| YOUR OBJECTIVE |
In the data below, find every line with the word "that" and copy it.

Saved data entries:
|---|

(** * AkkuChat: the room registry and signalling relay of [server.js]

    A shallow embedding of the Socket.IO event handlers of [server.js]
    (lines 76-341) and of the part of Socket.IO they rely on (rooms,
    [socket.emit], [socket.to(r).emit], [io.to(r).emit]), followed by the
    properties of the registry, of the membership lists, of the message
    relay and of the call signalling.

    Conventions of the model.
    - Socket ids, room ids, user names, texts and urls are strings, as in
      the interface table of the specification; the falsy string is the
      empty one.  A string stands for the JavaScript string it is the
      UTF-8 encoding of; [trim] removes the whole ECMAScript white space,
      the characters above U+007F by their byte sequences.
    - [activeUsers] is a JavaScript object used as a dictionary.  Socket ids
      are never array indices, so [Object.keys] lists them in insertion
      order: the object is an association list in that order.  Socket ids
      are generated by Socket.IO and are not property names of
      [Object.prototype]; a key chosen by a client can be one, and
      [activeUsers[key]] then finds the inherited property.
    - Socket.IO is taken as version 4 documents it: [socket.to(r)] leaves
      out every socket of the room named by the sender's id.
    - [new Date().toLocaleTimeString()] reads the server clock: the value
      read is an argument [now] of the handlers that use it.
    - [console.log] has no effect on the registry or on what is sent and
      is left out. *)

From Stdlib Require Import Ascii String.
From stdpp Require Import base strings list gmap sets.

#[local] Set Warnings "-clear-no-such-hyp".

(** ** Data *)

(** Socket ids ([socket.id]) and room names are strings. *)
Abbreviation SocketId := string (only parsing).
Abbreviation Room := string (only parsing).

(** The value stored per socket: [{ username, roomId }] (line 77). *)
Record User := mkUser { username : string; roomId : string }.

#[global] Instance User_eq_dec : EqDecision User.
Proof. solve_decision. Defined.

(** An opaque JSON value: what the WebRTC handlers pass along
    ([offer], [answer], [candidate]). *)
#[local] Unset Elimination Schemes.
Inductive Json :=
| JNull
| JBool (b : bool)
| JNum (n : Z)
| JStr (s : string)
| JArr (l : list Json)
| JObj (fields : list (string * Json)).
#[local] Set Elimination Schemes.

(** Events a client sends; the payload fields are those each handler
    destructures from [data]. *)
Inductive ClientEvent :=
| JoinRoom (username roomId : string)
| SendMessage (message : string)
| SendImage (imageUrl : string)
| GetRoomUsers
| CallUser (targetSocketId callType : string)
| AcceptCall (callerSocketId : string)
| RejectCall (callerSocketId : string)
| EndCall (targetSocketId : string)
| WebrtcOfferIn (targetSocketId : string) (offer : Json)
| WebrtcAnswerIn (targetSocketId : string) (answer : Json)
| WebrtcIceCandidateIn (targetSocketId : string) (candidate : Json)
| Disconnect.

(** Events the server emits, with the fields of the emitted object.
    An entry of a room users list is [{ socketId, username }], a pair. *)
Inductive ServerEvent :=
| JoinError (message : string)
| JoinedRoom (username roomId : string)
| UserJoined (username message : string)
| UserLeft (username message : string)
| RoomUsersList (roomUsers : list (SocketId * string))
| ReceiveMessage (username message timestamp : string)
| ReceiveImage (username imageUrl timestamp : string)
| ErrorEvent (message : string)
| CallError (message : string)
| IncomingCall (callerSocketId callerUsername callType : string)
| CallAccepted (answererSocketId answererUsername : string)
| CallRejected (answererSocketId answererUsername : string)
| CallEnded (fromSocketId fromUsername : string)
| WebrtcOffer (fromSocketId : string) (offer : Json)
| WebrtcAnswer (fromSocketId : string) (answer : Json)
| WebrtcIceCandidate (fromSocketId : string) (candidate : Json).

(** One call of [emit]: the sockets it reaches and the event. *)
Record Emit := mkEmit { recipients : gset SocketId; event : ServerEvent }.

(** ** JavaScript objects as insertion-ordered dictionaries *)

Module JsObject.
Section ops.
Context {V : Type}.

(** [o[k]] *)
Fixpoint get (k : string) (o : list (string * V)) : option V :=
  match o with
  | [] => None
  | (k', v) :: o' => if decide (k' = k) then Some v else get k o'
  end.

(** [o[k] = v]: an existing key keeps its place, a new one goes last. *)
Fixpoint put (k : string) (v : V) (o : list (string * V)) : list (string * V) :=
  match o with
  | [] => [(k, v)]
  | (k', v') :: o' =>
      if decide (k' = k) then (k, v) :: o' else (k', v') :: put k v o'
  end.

|---|

| ANSWER BOX |
      order: the object is an association list in that order.  Socket ids
      read is an argument [now] of the handlers that use it.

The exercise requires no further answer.